> Task statement
Every line of the data below that holds the string "iota" needs to be reported.
########
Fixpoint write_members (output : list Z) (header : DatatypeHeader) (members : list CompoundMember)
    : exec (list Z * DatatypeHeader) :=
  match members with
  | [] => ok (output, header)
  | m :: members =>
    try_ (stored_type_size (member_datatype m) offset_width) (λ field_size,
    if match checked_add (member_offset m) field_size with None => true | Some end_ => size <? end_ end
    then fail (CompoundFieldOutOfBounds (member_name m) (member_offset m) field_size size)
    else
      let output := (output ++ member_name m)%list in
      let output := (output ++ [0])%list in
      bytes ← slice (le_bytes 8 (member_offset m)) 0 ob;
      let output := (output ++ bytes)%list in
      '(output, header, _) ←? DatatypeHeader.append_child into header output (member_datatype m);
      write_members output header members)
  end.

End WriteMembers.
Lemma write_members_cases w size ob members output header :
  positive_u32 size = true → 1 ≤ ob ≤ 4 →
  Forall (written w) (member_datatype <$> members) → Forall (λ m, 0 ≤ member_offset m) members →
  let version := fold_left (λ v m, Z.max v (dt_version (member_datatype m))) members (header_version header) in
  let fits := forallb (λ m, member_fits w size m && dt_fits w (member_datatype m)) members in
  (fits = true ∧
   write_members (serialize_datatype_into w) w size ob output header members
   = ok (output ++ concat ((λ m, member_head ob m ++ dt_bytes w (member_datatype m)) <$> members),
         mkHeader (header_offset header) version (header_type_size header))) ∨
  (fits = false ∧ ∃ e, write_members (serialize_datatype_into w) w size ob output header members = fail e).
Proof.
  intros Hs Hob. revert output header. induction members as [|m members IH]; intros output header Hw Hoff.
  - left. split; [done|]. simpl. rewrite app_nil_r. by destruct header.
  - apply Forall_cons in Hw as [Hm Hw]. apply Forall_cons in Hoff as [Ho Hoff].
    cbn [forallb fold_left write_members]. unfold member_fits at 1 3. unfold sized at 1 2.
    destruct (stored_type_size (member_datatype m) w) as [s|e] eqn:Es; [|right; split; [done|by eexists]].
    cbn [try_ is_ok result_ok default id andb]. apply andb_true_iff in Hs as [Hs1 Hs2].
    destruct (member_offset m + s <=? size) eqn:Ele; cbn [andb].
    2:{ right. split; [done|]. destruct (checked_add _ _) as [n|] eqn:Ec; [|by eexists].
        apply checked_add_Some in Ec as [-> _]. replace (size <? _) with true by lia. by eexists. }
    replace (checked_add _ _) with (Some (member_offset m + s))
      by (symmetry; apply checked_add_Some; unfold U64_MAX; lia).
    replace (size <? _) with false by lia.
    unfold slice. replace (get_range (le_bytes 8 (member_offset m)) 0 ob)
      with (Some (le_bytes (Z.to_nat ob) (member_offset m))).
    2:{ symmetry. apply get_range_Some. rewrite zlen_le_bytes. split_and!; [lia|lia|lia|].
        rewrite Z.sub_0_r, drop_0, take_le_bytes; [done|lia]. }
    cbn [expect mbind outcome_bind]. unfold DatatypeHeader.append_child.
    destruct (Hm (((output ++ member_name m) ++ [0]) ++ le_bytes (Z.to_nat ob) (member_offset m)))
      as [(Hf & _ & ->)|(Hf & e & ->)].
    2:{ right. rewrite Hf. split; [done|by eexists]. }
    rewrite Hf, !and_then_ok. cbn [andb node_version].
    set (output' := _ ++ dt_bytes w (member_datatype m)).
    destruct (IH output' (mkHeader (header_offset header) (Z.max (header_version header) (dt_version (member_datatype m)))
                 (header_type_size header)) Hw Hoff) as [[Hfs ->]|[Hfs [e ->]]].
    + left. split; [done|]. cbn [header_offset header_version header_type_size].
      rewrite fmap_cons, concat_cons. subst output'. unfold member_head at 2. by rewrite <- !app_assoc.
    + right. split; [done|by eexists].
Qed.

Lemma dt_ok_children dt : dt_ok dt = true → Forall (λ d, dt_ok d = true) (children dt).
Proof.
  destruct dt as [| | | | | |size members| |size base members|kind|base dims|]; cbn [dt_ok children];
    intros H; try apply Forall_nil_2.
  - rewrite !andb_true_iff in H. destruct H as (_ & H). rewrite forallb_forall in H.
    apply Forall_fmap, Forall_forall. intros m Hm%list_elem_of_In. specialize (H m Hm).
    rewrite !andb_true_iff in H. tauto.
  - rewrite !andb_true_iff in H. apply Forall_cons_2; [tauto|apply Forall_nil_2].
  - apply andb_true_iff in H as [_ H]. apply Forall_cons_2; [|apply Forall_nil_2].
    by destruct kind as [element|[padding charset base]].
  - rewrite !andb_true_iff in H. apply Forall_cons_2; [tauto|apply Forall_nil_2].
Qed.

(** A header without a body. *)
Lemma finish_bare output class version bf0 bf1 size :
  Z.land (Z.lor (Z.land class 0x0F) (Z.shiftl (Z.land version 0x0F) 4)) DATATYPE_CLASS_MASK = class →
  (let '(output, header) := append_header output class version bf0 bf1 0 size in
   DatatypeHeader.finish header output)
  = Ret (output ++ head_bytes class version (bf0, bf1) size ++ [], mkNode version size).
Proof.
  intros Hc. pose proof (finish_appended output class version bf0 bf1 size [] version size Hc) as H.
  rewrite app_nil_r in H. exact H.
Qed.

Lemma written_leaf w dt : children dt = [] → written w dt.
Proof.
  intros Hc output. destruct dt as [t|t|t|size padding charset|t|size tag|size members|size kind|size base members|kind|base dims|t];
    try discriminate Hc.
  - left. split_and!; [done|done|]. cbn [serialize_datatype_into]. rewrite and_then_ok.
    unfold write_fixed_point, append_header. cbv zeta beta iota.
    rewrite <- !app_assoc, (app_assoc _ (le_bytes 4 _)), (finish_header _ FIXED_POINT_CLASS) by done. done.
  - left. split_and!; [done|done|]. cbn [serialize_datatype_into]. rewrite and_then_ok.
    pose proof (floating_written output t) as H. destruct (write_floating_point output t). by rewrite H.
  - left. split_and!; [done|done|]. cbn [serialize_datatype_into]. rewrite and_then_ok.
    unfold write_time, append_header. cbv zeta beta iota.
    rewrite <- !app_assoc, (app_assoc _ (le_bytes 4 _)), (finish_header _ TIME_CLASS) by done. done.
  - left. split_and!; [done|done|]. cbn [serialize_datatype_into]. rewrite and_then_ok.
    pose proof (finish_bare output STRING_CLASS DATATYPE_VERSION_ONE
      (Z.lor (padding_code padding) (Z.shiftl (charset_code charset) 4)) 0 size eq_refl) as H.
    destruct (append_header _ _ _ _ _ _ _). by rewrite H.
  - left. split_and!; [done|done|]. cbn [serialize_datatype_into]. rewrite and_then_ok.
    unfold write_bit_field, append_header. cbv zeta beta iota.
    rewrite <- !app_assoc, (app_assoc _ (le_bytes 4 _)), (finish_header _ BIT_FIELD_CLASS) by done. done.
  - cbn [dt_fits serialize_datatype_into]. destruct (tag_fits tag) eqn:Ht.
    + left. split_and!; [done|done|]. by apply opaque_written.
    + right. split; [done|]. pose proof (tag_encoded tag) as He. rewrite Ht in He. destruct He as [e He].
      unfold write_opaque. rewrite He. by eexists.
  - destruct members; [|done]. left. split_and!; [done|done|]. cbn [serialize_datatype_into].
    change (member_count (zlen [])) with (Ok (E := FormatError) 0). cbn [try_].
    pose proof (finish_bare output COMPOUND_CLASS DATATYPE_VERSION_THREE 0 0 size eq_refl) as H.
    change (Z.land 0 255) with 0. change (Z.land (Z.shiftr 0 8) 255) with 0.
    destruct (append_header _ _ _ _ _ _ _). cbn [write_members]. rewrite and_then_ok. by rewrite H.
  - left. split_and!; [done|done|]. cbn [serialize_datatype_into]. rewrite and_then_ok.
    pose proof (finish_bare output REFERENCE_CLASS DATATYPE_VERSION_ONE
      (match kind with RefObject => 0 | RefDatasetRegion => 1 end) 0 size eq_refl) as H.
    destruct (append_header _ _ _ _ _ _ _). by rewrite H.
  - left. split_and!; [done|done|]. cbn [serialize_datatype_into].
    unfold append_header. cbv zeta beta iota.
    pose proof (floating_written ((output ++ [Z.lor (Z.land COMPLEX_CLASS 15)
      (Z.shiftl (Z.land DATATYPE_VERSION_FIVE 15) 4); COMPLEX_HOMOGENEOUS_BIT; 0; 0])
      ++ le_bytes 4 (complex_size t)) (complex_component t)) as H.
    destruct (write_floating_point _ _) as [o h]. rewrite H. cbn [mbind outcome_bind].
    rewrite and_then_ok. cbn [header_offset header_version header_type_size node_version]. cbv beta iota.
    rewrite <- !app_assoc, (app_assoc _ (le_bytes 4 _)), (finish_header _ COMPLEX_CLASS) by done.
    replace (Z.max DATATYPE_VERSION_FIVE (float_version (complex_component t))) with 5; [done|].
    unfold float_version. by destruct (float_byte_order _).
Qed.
########
> Finished task
    unfold write_fixed_point, append_header. cbv zeta beta iota.
    unfold write_time, append_header. cbv zeta beta iota.
    unfold write_bit_field, append_header. cbv zeta beta iota.
    unfold append_header. cbv zeta beta iota.
    rewrite and_then_ok. cbn [header_offset header_version header_type_size node_version]. cbv beta iota.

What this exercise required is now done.